Der Niedergang des Marsilid ermöglichte den Aufstieg des Imipramin. Eine gute Wirkung wurde dem Medikament jedoch zu diesem frühen Zeitpunkt nicht bescheinigt. In einer frühen Übersichtsarbeit im Fachmagazin Nature wurde das Mittel im Jahr 1960 als weniger wirksam als der Elektrokrampf beschrieben, der Autor schrieb, dass es allerhöchstens bei leichten Depressionen hilfreich sein könnte.

Depression-Heute: Im Jahr 1957 wurde das erste Mal über ein Antidepressivum berichtet. Die Wirkung sollte demnach nach zwei bis drei Tagen „schlagartig“ einsetzen und eine Woche später war die „ganze Depression“ beendet. Ein solches Medikament wäre zweifellos ein Antidepressivum. Keine Frage. Selbst wenn das Medikament nur bei wenigen Depressiven eine solche Wirkung entfalten würde. Leider ist es keinem Forscher oder klinisch tätigen Psychiater nach dieser Veröffentlichung jemals wieder gelungen eine schwere Depression, die eine stationäre Aufnahme erforderte, nach einer Woche zu beenden.
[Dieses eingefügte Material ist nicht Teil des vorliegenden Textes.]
Definition switch_status (status : Z) : StatusCase :=
  if status =? STATUS_CODE_SUCCESS then CaseSuccess
  else if status =? STATUS_CODE_INVALID_COMMAND_ID then CaseInvalidCommandId
  else if status =? STATUS_CODE_INVALID_SETTING then CaseInvalidSetting
  else if status =? STATUS_CODE_REQUESTED_FEATURE_IS_UNSUPPORTED
       then CaseRequestedFeatureIsUnsupported
  else if status =? STATUS_CODE_INVALID_GAS_MIX_INDEX then CaseInvalidGasMixIndex
  else if status =? STATUS_CODE_INVALID_GAS_MIX_CONSTITUENT
       then CaseInvalidGasMixConstituent
  else if status =? STATUS_CODE_INVALID_GAS_MIX_PERCENTAGE
       then CaseInvalidGasMixPercentage
  else CaseDefault.

Definition handleSpecialCommandStatusCode (status : Z) : M T bool :=
  let status := u16 status in
  match switch_status status with
  | CaseSuccess => ret true
  | CaseInvalidCommandId =>
      report "ERROR: INVALID COMMAND ID";; ret false
  | CaseInvalidSetting =>
      report "ERROR: INVALID SETTING";; ret false
  | CaseRequestedFeatureIsUnsupported =>
      report "ERROR: REQUESTED FEATURE IS UNSUPPORTED";; ret false
  | CaseInvalidGasMixIndex =>
      report "ERROR: INVALID GAS MIX INDEX (MASS FLOW DEVICE)";; ret false
  | CaseInvalidGasMixConstituent =>
      report "ERROR: INVALID GAS MIX CONSTITUENT (MASS FLOW DEVICE)";; ret false
  | CaseInvalidGasMixPercentage =>
      report "ERROR: INVALID GAS MIX PERCENTAGE (MASS FLOW DEVICE)";; ret false
  | CaseDefault =>
      report "ERROR: UNKNOWN STATUS CODE";; ret false
  end.

Definition sendSpecialCommand (command argument : Z) : M T bool :=
  let data := [u16 command; u16 argument] in
  do d <- this;
  modbus_write (_modbusID d) (offsetRegister d REGISTER_COMMAND_ID) data;;
  let status : val Z := Vundef in
  do status <- readSingleRegister REGISTER_COMMAND_ARGUMENT status;
  do s <- use status;
  handleSpecialCommandStatusCode s.

Definition readPIDValue (coefficientID : Z) (coefficientValue : val Z)
  : M T (val Z) :=
  let coefficientID := u16 coefficientID in
  do d <- this;
  if negb (deviceIsController d) then
    report "ERROR: function, 'readPIDValue' is not used for devices of this type";;
    ret coefficientValue
  else if (coefficientID <? 0) || (coefficientID >? 2) then
    report "ERROR: function:'readPIDValue', argument coefficientID is out of bounds";;
    ret coefficientValue
  else
    sendSpecialCommand SPECIAL_COMMAND_READ_PID_VALUE coefficientID;;
    readSingleRegister REGISTER_COMMAND_ARGUMENT coefficientValue.

Definition changeGasNumber (gasTableIndex : Z) : M T unit :=
  let gasTableIndex := u16 gasTableIndex in
  do d <- this;
  if negb (deviceIsMassFlow d) then
    report "ERROR: function, 'changeGasNumber' is not used for devices of this type"
  else
    sendSpecialCommand SPECIAL_COMMAND_CHANGE_GAS_NUMBER gasTableIndex;;
    ret tt.

Definition createCustomGasMixture (gasMixtureIndex : Z) : M T unit :=
  let gasMixtureIndex := u16 gasMixtureIndex in
  do d <- this;
  if negb (deviceIsMassFlow d) then
    report "ERROR: function, 'createCustomGasMixture' is not used for devices of this type"
  else if negb (gasMixtureIndex =? 0)
          && ((gasMixtureIndex <? 236) || (gasMixtureIndex >? 255)) then
    report "ERROR: function:'createCustomGasMixture', argument gasMixtureIndex is out of bounds"
  else
    sendSpecialCommand SPECIAL_COMMAND_CREATE_CUSTOM_GAS_MIXTURE gasMixtureIndex;;
    ret tt.
Lemma mkdir_from_frame full n p n' q :
  mkdir_from full n p = Ok n' → ¬ q `prefix_of` p →
  lookup_path n' q = lookup_path n q.
Proof.
  revert n n' q. induction p as [|x p IH]; intros n n' q; simpl; [done|].
  destruct n as [c|es]; [done|].
  destruct q as [|y q]; [intros _ []; apply prefix_nil|].
  destruct (es !! x) as [n0|] eqn:Hx.
  - destruct (mkdir_from full n0 p) as [n1|] eqn:Hrec; simpl; [|done].
    intros [= <-] Hq. simpl. destruct (decide (x = y)) as [->|Hne].
    + rewrite lookup_insert_eq, Hx. eapply IH; [done|].
      intros Hp. apply Hq. by apply prefix_cons.
    + by rewrite lookup_insert_ne.
  - intros [= <-] Hq. simpl. destruct (decide (x = y)) as [->|Hne].
    + rewrite lookup_insert_eq, Hx. apply lookup_path_fresh_dirs.
      intros Hp. apply Hq. by apply prefix_cons.
    + by rewrite lookup_insert_ne.
Qed.

Lemma write_from_frame full n p c n' q :
  write_from full n p c = Ok n' → ¬ q `prefix_of` p →
  lookup_path n' q = lookup_path n q.
Proof.
  revert n n' q. induction p as [|x p IH]; intros n n' q; simpl; [done|].
  destruct n as [c0|es]; [done|].
  destruct q as [|y q]; [intros _ []; apply prefix_nil|].
  destruct p as [|z p].
  - intros Hw Hq. assert (n' = Dir (<[x:=File c]> es)
                          ∧ ∀ es', es !! x ≠ Some (Dir es')) as [-> Hx].
    { destruct (es !! x) as [[|]|]; simplify_eq; done. }
    simpl. destruct (decide (x = y)) as [->|Hne].
    + rewrite lookup_insert_eq.
      assert (q ≠ []) as Hne by (intros ->; by apply Hq).
      rewrite lookup_path_file by done.
      destruct (es !! y) as [[|]|] eqn:Hy; [|by destruct (Hx entries)|done].
      by rewrite lookup_path_file.
    + by rewrite lookup_insert_ne.
  - destruct (es !! x) as [n0|] eqn:Hx; [|done].
    destruct (write_from full n0 (z :: p) c) as [n1|] eqn:Hrec; simpl;
      [|done].
    intros [= <-] Hq. simpl. destruct (decide (x = y)) as [->|Hne].
    + rewrite lookup_insert_eq, Hx. eapply IH; [done|].
      intros Hp. apply Hq. by apply prefix_cons.
    + by rewrite lookup_insert_ne.
Qed.

Lemma changes_within_refl D n : changes_within D n n.
Proof. by intros q _. Qed.

Lemma changes_within_trans D n1 n2 n3 :
  changes_within D n1 n2 → changes_within D n2 n3 → changes_within D n1 n3.
Proof. intros H12 H23 q Hq. by rewrite H23, H12. Qed.

Lemma changes_within_mono (D D' : path → Prop) n n' :
  (∀ d, D d → D' d) → changes_within D n n' → changes_within D' n n'.
Proof. intros HD Hn q Hq. apply Hn. intros d x Hd. by apply Hq, HD. Qed.

Lemma changes_within_mkdir (D : path → Prop) d n n' :
  D d → mkdir_parents n d = Ok n' → changes_within D n n'.
Proof.
  intros Hd Hmk q Hq. eapply mkdir_from_frame; [exact Hmk|].
  intros Hp. apply (Hq d "" Hd). by apply prefix_app_r.
Qed.

Lemma changes_within_write (D : path → Prop) d x c n n' :
  D d → write_file n (joinpath d x) c = Ok n' → changes_within D n n'.
Proof.
  intros Hd Hw q Hq. eapply write_from_frame; [exact Hw|]. by apply Hq.
Qed.

(** Rules of [moves]. *)

Lemma moves_ret {A} n (R : result A → node → Prop) (a : A) :
  R (Ok a) n → moves n R (ret a).
Proof. by intros HR w <-. Qed.

Lemma moves_raise {A} n (R : result A → node → Prop) e :
  R (Err e) n → moves n R (raise e).
Proof. by intros HR w <-. Qed.

Lemma moves_conseq {A} n (R R' : result A → node → Prop) m :
  moves n R m → (∀ r n', R r n' → R' r n') → moves n R' m.
Proof. intros Hm HR w Hw. by apply HR, Hm. Qed.

Lemma moves_bind {A B} n (m : M A) (k : A → M B) R1 R :
  moves n R1 m →
  (∀ e n1, R1 (Err e) n1 → R (Err e) n1) →
  (∀ a n1, R1 (Ok a) n1 → moves n1 R (k a)) →
  moves n R (bind m k).
Proof.
  intros Hm Herr Hk w Hw. specialize (Hm w Hw). unfold bind.
  destruct (m w) as [[a|e] w1]; simpl in *.
  - by eapply Hk.
  - by apply Herr.
Qed.

Lemma moves_assoc {A B C} n (m : M A) (k : A → M B) (k' : B → M C) R :
  moves n R (bind m (λ a, bind (k a) k')) → moves n R (bind (bind m k) k').
Proof.
  intros Hm w Hw. specialize (Hm w Hw). unfold bind in *.
  by destruct (m w) as [[a|e] w1].
Qed.

Lemma moves_emit_bind {B} n e (k : unit → M B) R :
  moves n R (k ()) → moves n R (bind (emit e) k).
Proof. intros Hk w Hw. by apply Hk. Qed.

Lemma moves_ret_bind {A B} n (a : A) (k : A → M B) R :
  moves n R (k a) → moves n R (bind (ret a) k).
Proof. intros Hk w Hw. by apply Hk. Qed.

Lemma moves_raise_bind {A B} n e (k : A → M B) R :
  R (Err e) n → moves n R (bind (raise e) k).
Proof. by intros HR w <-. Qed.

Lemma moves_lift_bind {A B} n (r : result A) (k : A → M B) R :
  (∀ e, r = Err e → R (Err e) n) →
  (∀ a, r = Ok a → moves n R (k a)) →
  moves n R (bind (lift r) k).
Proof.
  intros Herr Hk w Hw. unfold bind, lift. destruct r as [a|e]; simpl.
  - by apply Hk.
  - rewrite Hw. by apply Herr.
Qed.
(** * Text-to-schema front end: a shallow embedding of the application glue

    The development follows the TypeScript sources of the editor:

    - [App.tsx]          ([getLayoutedElements], [processText],
                          [handleDeleteFromContext], [findHighlightRange]);
    - [ExportPanel.tsx]  ([exportToBpmn], [exportToJson], [exportToMermaid]);
    - [ModelSelector.tsx] ([fetchModels] and the render switch);
    - [TextEditor.tsx]   (the three [substring] calls of the overlay).

    JavaScript strings are sequences of UTF-16 code units and are modelled as
    lists of code units, so that [trim], [split], [indexOf] and [substring]
    keep their meaning on every string.  Numbers are binary64 floats.
    External collaborators (the HTTP backend, the ELK layout engine, the Fuse
    search library, number printing) are parameters of the model. *)

From Stdlib Require Import List String Ascii Bool NArith ZArith Lia Floats.
Import ListNotations.

#[local] Set Warnings "-inexact-float".

(* ===================================================================== *)
(** * JavaScript strings *)
(* ===================================================================== *)

Module JsString.

Definition code_unit := N.
Definition jsstring := list code_unit.

  (** An ASCII literal of the source, as code units. *)
Definition lit (s : string) : jsstring :=
    List.map N_of_ascii (list_ascii_of_string s).

Fixpoint eqb (a b : jsstring) : bool :=
    match a, b with
    | [], [] => true
    | x :: a', y :: b' => N.eqb x y && eqb a' b'
    | _, _ => false
    end.

  (** [s.length] *)
Definition length (s : jsstring) : Z := Z.of_nat (List.length s).

  (** A string is truthy exactly when it is not empty. *)
Definition truthy (s : jsstring) : bool :=
    match s with [] => false | _ :: _ => true end.

  (** [Boolean(x)] / [x ? .. : ..] / [!x] on a value of type [string | undefined]. *)
Definition truthy_opt (s : option jsstring) : bool :=
    match s with Some s' => truthy s' | None => false end.

  (** ECMAScript WhiteSpace and LineTerminator code units, the set that
      [String.prototype.trim] strips. *)
Definition is_white_space (c : code_unit) : bool :=
    ((9 <=? c) && (c <=? 13)                (* TAB LF VT FF CR *)
     || (c =? 32) || (c =? 160)             (* SP, NBSP *)
     || (c =? 5760)                         (* U+1680 *)
     || ((8192 <=? c) && (c <=? 8202))      (* U+2000 .. U+200A *)
     || (c =? 8232) || (c =? 8233)          (* LS, PS *)
     || (c =? 8239) || (c =? 8287)          (* U+202F, U+205F *)
     || (c =? 12288) || (c =? 65279))%N.    (* U+3000, U+FEFF *)

Fixpoint trimStart (s : jsstring) : jsstring :=
    match s with
    | [] => []
    | c :: s' => if is_white_space c then trimStart s' else s
    end.

Definition trimEnd (s : jsstring) : jsstring := rev (trimStart (rev s)).

  (** [s.trim()] *)
Definition trim (s : jsstring) : jsstring := trimEnd (trimStart s).

  (** [s.startsWith(p)] at position 0 *)
Fixpoint starts_with (p s : jsstring) : bool :=
    match p, s with
    | [], _ => true
    | _ :: _, [] => false
    | a :: p', b :: s' => N.eqb a b && starts_with p' s'
    end.

  (** [s.indexOf(pat)]: the least position at which [pat] occurs, or -1. *)
Fixpoint indexOf_from (i : Z) (s pat : jsstring) : Z :=
    if starts_with pat s then i
    else match s with
         | [] => (-1)%Z
         | _ :: s' => indexOf_from (i + 1) s' pat
         end.

Definition indexOf (s pat : jsstring) : Z := indexOf_from 0 s pat.

  (** Argument clamping of [substring]: into the interval [0, s.length]. *)
Definition clamp (s : jsstring) (z : Z) : nat :=
    Z.to_nat (Z.max 0 (Z.min z (length s))).

  (** [s.substring(a, b)]: both ends clamped, swapped when out of order. *)
Definition substring (s : jsstring) (a b : Z) : jsstring :=
    let lo := Nat.min (clamp s a) (clamp s b) in
    let hi := Nat.max (clamp s a) (clamp s b) in
    firstn (hi - lo) (skipn lo s).

  (** [s.substring(a)] *)
Definition substring_from (s : jsstring) (a : Z) : jsstring :=
    skipn (clamp s a) s.

  (** The character class of the regular expression [/[.!?]+/]. *)
Definition is_sentence_end (c : code_unit) : bool :=
    ((c =? 46) || (c =? 33) || (c =? 63))%N.

  (** [s.split(/[.!?]+/)].  [in_sep] records that the scan is inside a run of
      separators (the greedy [+]), where no piece is being collected; [cur]
      is the piece being collected, in reverse.  The piece before a run and
      the piece after the last run are always emitted, also when empty, as
      [split] does. *)
Fixpoint split_go (in_sep : bool) (cur : jsstring) (s : jsstring)
    : list jsstring :=
    match s with
    | [] => [rev cur]
    | c :: s' =>
        if is_sentence_end c then
          if in_sep then split_go true [] s'
          else rev cur :: split_go true [] s'
        else split_go false (c :: cur) s'
    end.

Definition split_sentences (s : jsstring) : list jsstring :=
    split_go false [] s.

  (** [arr.join(sep)] *)
Fixpoint join (sep : jsstring) (l : list jsstring) : jsstring :=
    match l with
    | [] => []
    | [x] => x
    | x :: rest => x ++ sep ++ join sep rest
    end.

  (** Template-literal conversion of an array index: its decimal digits. *)
Fixpoint digits_of_uint (d : Decimal.uint) : jsstring :=
    match d with
    | Decimal.Nil => []
    | Decimal.D0 d' => 48%N :: digits_of_uint d'
    | Decimal.D1 d' => 49%N :: digits_of_uint d'
    | Decimal.D2 d' => 50%N :: digits_of_uint d'
    | Decimal.D3 d' => 51%N :: digits_of_uint d'
    | Decimal.D4 d' => 52%N :: digits_of_uint d'
    | Decimal.D5 d' => 53%N :: digits_of_uint d'
    | Decimal.D6 d' => 54%N :: digits_of_uint d'
    | Decimal.D7 d' => 55%N :: digits_of_uint d'
    | Decimal.D8 d' => 56%N :: digits_of_uint d'
    | Decimal.D9 d' => 57%N :: digits_of_uint d'
    end.

Definition of_index (i : nat) : jsstring := digits_of_uint (Nat.to_uint i).

  (** [t] occurs in [s] as a contiguous substring. *)
Definition occurs_in (t s : jsstring) : Prop :=
    exists pre post, s = pre ++ t ++ post.

  (** Executable version of [occurs_in]. *)
Fixpoint includes (s t : jsstring) : bool :=
    starts_with t s ||
    match s with
    | [] => false
    | _ :: s' => includes s' t
    end.

Definition newline : jsstring := [10%N].

End JsString.

Import JsString.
Heutige „Antidepressiva“ heilen nicht, sondern erzielen geringfügige Besserungen. Diese Besserungen lassen sich noch nicht ein mal von einer Placebo-Medikation unterscheiden. Lediglich die Nebenwirkungen der Medikamente fallen schwerwiegender aus. Die geschichtlichen Daten zeigen, welche Wirkung die Psychiater von einem „Antidepressivum“ erwarteten. Es wird Zeit, dieses Etikett von der heute verfügbaren Substanzklasse zu entfernen.
Es gibt keine antidepressiven Medikamente.